## [What is expected]
From the line that includes "Theorem packet_buffer_write pkt" to the closing line of the data, please transcribe every line exactly and add nothing.

## [Entries shown]
(* ===== verification/DtlsNet.v ===== *)
(** * DTLS over UDP: packet buffers and the listener

    The network layer of the forked DTLS library
    (golib/replace/dtls/internal/net and connection_id.go, listener.go): the
    circular buffer that keeps the packets of one connection, and the listener
    that dispatches the datagrams of one socket to connections, by connection
    identifier or by remote address.

    Addresses are their strings, as bytes.  A call that blocks on a channel is modelled
    by its non-blocking part: what it does when it can go on, and the state it
    leaves when it has to wait. *)

From S2P Require Import Prelude IO DtlsWire DtlsExt DtlsHandshake.
Open Scope np_scope.

(** ** The packet buffer (internal/net/buffer.go) *)

Module PacketBuffer.

Record AddrPacket := mkAP { ap_addr : bytes; ap_data : bytes }.

#[export] Instance AddrPacket_inhabited : Inhabited AddrPacket := populate (mkAP [] []).

Record t := mk {
  packets : list AddrPacket;
  write : nat;
  read : nat;
  full : bool;
  notify : bool;      (* a reader waits on the channel *)
  closed : bool
}.

Definition NewPacketBuffer : t := mk [mkAP [] []] 0 0 false false false.

(** The growth of a full buffer: the packets from [read] on, then those before
    [write].  [read] is not touched. *)
Definition grow (b : t) : t :=
  let newSize := if (length (packets b) <? 128)%nat then (length (packets b) * 2)%nat
                 else (5 * length (packets b) / 4)%nat in
  let newBuf := replicate newSize (mkAP [] []) in
  let '(newBuf, n) :=
    if (read b <? write b)%nat then
      (splice 0 (slice (read b) (write b) (packets b)) newBuf,
       Nat.min newSize (write b - read b))
    else
      let n := Nat.min newSize (length (packets b) - read b) in
      (splice n (take (write b) (packets b)) (splice 0 (drop (read b) (packets b)) newBuf),
       n + Nat.min (newSize - n) (write b))%nat in
  mk newBuf n (read b) false (notify b) (closed b).

(** [WriteTo]: the number of bytes or an error, and whether a waiting reader
    was woken. *)
Definition WriteTo (pkt : bytes) (addr : bytes) (b : t) : res io_err (nat * bool) * t :=
  if closed b then (Err ErrClosedPipe, b)
  else
    let woken := notify b in
    let b := if full b then grow b else b in
    let ps := <[write b := mkAP addr pkt]> (packets b) in
    let w := S (write b) in
    let w := if (length ps =? w)%nat then 0%nat else w in
    (Ok (length pkt, woken), mk ps w (read b) (full b || (w =? read b)%nat) false (closed b)).

(** The outcome of a read that does not wait. *)
Inductive rd :=
  | RPacket (data : bytes) (addr : bytes)
  | RErr (e : io_err)
  | RBlock.

(** [ReadFrom] into a buffer of [cap] bytes; [expired] says whether the read
    deadline has passed.  [bytes.Buffer.Read] on an empty buffer returns
    [io.EOF], unless the destination is empty too. *)
Definition ReadFrom (cap : nat) (expired : bool) (b : t) : rd * t :=
  if expired then (RErr ErrTimeout, b)
  else if negb (read b =? write b)%nat || full b then
    let ap := packets b !!! read b in
    if (cap <? length (ap_data ap))%nat then (RErr ErrShortBuffer, b)
    else if (length (ap_data ap) =? 0)%nat && negb (cap =? 0)%nat then (RErr EOF, b)
    else
      let r := S (read b) in
      let r := if (length (packets b) =? r)%nat then 0%nat else r in
      (RPacket (ap_data ap) (ap_addr ap), mk (packets b) (write b) r false (notify b) (closed b))
  else if closed b then (RErr EOF, b)
  else (RBlock, mk (packets b) (write b) (read b) (full b) true (closed b)).

Definition Close (b : t) : t :=
  if closed b then b else mk (packets b) (write b) (read b) (full b) false true.

(** ** It is a queue *)

(** The unread packets, oldest first. *)
Definition contents (b : t) : list AddrPacket :=
  if full b then drop (read b) (packets b) ++ take (read b) (packets b)
  else if (read b <=? write b)%nat then slice (read b) (write b) (packets b)
  else drop (read b) (packets b) ++ take (write b) (packets b).

Definition wf (b : t) : Prop :=
  (read b < length (packets b))%nat /\ (write b < length (packets b))%nat /\
  (full b = true -> read b = write b).

Lemma wf_new : wf NewPacketBuffer.
Proof. repeat split; simpl; lia || done. Qed.

(** The state after [WriteTo], wrap-around of the write pointer included. *)
Definition stored (b : t) (ap : AddrPacket) : t :=
  let w := if (length (packets b) =? S (write b))%nat then 0%nat else S (write b) in
  mk (<[write b := ap]> (packets b)) w (read b) (w =? read b)%nat false (closed b).

Lemma take_insert_S {A} (l : list A) i x :
  (i < length l)%nat -> take (S i) (<[i := x]> l) = take i l ++ [x].
Proof.
  intros H. rewrite (take_S_r _ _ x) by (by rewrite list_lookup_insert_eq).
  by rewrite take_insert_ge by lia.
Qed.

Lemma slice_drop_take {A} (l : list A) i j : slice i j l = drop i (take j l).
Proof. unfold slice. by rewrite <- firstn_skipn_comm || rewrite skipn_firstn_comm. Qed.

Lemma contents_stored b ap :
  wf b -> full b = false -> contents (stored b ap) = contents b ++ [ap] /\ wf (stored b ap).
Proof.
  intros (Hr & Hw & _) Hf. destruct b as [ps w r fu no cl]. cbn [packets write read full] in *. subst fu.
  unfold stored, contents, wf. cbn [packets write read full]. rewrite length_insert.
  destruct (Nat.eqb_spec (length ps) (S w)) as [E|E].
  - (* the write pointer wraps *)
    assert (Hd : drop r (<[w := ap]> ps) = drop r (take w ps) ++ [ap]).
    { rewrite <- (firstn_all (<[w := ap]> ps)), length_insert, E.
      rewrite take_insert_S by lia. rewrite drop_app_le; [done|]. len. }
    rewrite (proj2 (Nat.leb_le r w)) by lia. rewrite (slice_drop_take ps r w).
    destruct (Nat.eqb_spec 0 r) as [<-|Hr0].
    + rewrite take_0, app_nil_r. split; [exact Hd|]. split_and!; [lia|lia|done].
    + rewrite (proj2 (Nat.leb_gt r 0)) by lia. rewrite take_0, app_nil_r.
      split; [exact Hd|]. split_and!; [lia|lia|done].
  - destruct (Nat.eqb_spec (S w) r) as [<-|Hne].
    + (* the buffer becomes full *)
      rewrite (proj2 (Nat.leb_gt (S w) w)) by lia. rewrite take_insert_S by lia.
      rewrite drop_insert_lt by lia. split; [by rewrite app_assoc|]. split_and!; [lia|lia|done].
    + split; [|split_and!; [lia|lia|done]].
      destruct (Nat.leb_spec r w) as [Hle|Hgt].
      * rewrite (proj2 (Nat.leb_le r (S w))) by lia. rewrite !slice_drop_take, take_insert_S by lia.
        apply drop_app_le. len.
      * rewrite (proj2 (Nat.leb_gt r (S w))) by lia. rewrite take_insert_S by lia.
        rewrite drop_insert_lt by lia. by rewrite app_assoc.
Qed.

(** Growing copies the unread packets to the front but leaves [read] where it
    was, so the first [read b] of them are no longer between the pointers. *)
Lemma contents_grow b :
  wf b -> full b = true ->
  contents (grow b) = drop (read b) (contents b) /\ wf (grow b) /\ full (grow b) = false /\
  closed (grow b) = closed b.
Proof.
  intros (Hr & Hw & Hf) Hfull. specialize (Hf Hfull).
  destruct b as [ps w r fu no cl]. cbn [packets write read full] in *. subst fu w.
  set (size := if (length ps <? 128)%nat then (length ps * 2)%nat else (5 * length ps / 4)%nat).
  assert (Hsize : (length ps < size)%nat).
  { unfold size. destruct (Nat.ltb_spec (length ps) 128); [lia|].
    apply (Nat.lt_le_trans _ (S (length ps))); [lia|]. apply Nat.div_le_lower_bound; lia. }
  assert (Hg : grow (mk ps r r true no cl) =
    mk ((drop r ps ++ take r ps) ++ replicate (size - length ps) (mkAP [] [])) (length ps) r false no cl).
  { unfold grow. cbn [packets write read full notify closed]. fold size.
    rewrite (proj2 (Nat.ltb_ge r r)) by lia.
    rewrite (Nat.min_r size) by lia. rewrite Nat.min_r by lia.
    rewrite splice_app_0 by (len; lia). rewrite length_drop, drop_replicate.
    rewrite splice_at by (len; lia). rewrite length_take, drop_replicate.
    f_equal; [|lia]. do 2 f_equal. lia. }
  rewrite Hg. unfold contents, wf. cbn [packets write read full closed].
  rewrite (proj2 (Nat.leb_le _ _)) by lia. split_and!; try done; [|len|len].
  rewrite slice_drop_take. rewrite take_app_length' by (len; lia). done.
Qed.

Lemma WriteTo_stored pkt addr b :
  closed b = false ->
  WriteTo pkt addr b = (Ok (length pkt, notify b), stored (if full b then grow b else b) (mkAP addr pkt)) \/
  full (if full b then grow b else b) = true.
Proof.
  intros Hc. unfold WriteTo. rewrite Hc. set (b' := if full b then grow b else b).
  destruct (full b') eqn:Ef; [by right|]. left. unfold stored. cbn [orb]. rewrite length_insert.
  done.
Qed.

(** What a write does to the packets waiting in the buffer.  The new packet
    goes to the end; but when the buffer is full and the read pointer is not
    at the start of the array, the growth drops as many of the oldest unread
    packets as the read pointer's value, because the packets move to the front
    of the new array and the pointer does not.  (The invariant of the
    pointers holds afterwards.) *)
Theorem packet_buffer_write pkt addr b :
  wf b -> closed b = false ->
  fst (WriteTo pkt addr b) = Ok (length pkt, notify b) /\
  contents (snd (WriteTo pkt addr b)) =
    (if full b then drop (read b) (contents b) else contents b) ++ [mkAP addr pkt] /\
  wf (snd (WriteTo pkt addr b)) /\ closed (snd (WriteTo pkt addr b)) = false.
Proof.
  intros Hw Hc. destruct (full b) eqn:Ef.
  - destruct (contents_grow b Hw Ef) as (Hg & Hgw & Hgf & Hgc).
    destruct (WriteTo_stored pkt addr b Hc) as [->|Hx]; rewrite ?Ef in *; [|congruence].
    destruct (contents_stored (grow b) (mkAP addr pkt) Hgw Hgf) as [Hs Hsw].
    cbn [fst snd]. rewrite Hs, Hg. split_and!; [done|done|done|]. cbn. congruence.
  - destruct (WriteTo_stored pkt addr b Hc) as [->|Hx]; rewrite ?Ef in *; [|congruence].
    destruct (contents_stored b (mkAP addr pkt) Hw Ef) as [Hs Hsw].
    cbn [fst snd]. rewrite Hs. split_and!; done.
Qed.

## [Solution to this task]
Theorem packet_buffer_write pkt addr b :
  wf b -> closed b = false ->
  fst (WriteTo pkt addr b) = Ok (length pkt, notify b) /\
  contents (snd (WriteTo pkt addr b)) =
    (if full b then drop (read b) (contents b) else contents b) ++ [mkAP addr pkt] /\
  wf (snd (WriteTo pkt addr b)) /\ closed (snd (WriteTo pkt addr b)) = false.
Proof.
  intros Hw Hc. destruct (full b) eqn:Ef.
  - destruct (contents_grow b Hw Ef) as (Hg & Hgw & Hgf & Hgc).
    destruct (WriteTo_stored pkt addr b Hc) as [->|Hx]; rewrite ?Ef in *; [|congruence].
    destruct (contents_stored (grow b) (mkAP addr pkt) Hgw Hgf) as [Hs Hsw].
    cbn [fst snd]. rewrite Hs, Hg. split_and!; [done|done|done|]. cbn. congruence.
  - destruct (WriteTo_stored pkt addr b Hc) as [->|Hx]; rewrite ?Ef in *; [|congruence].
    destruct (contents_stored b (mkAP addr pkt) Hw Ef) as [Hs Hsw].
    cbn [fst snd]. rewrite Hs. split_and!; done.
Qed.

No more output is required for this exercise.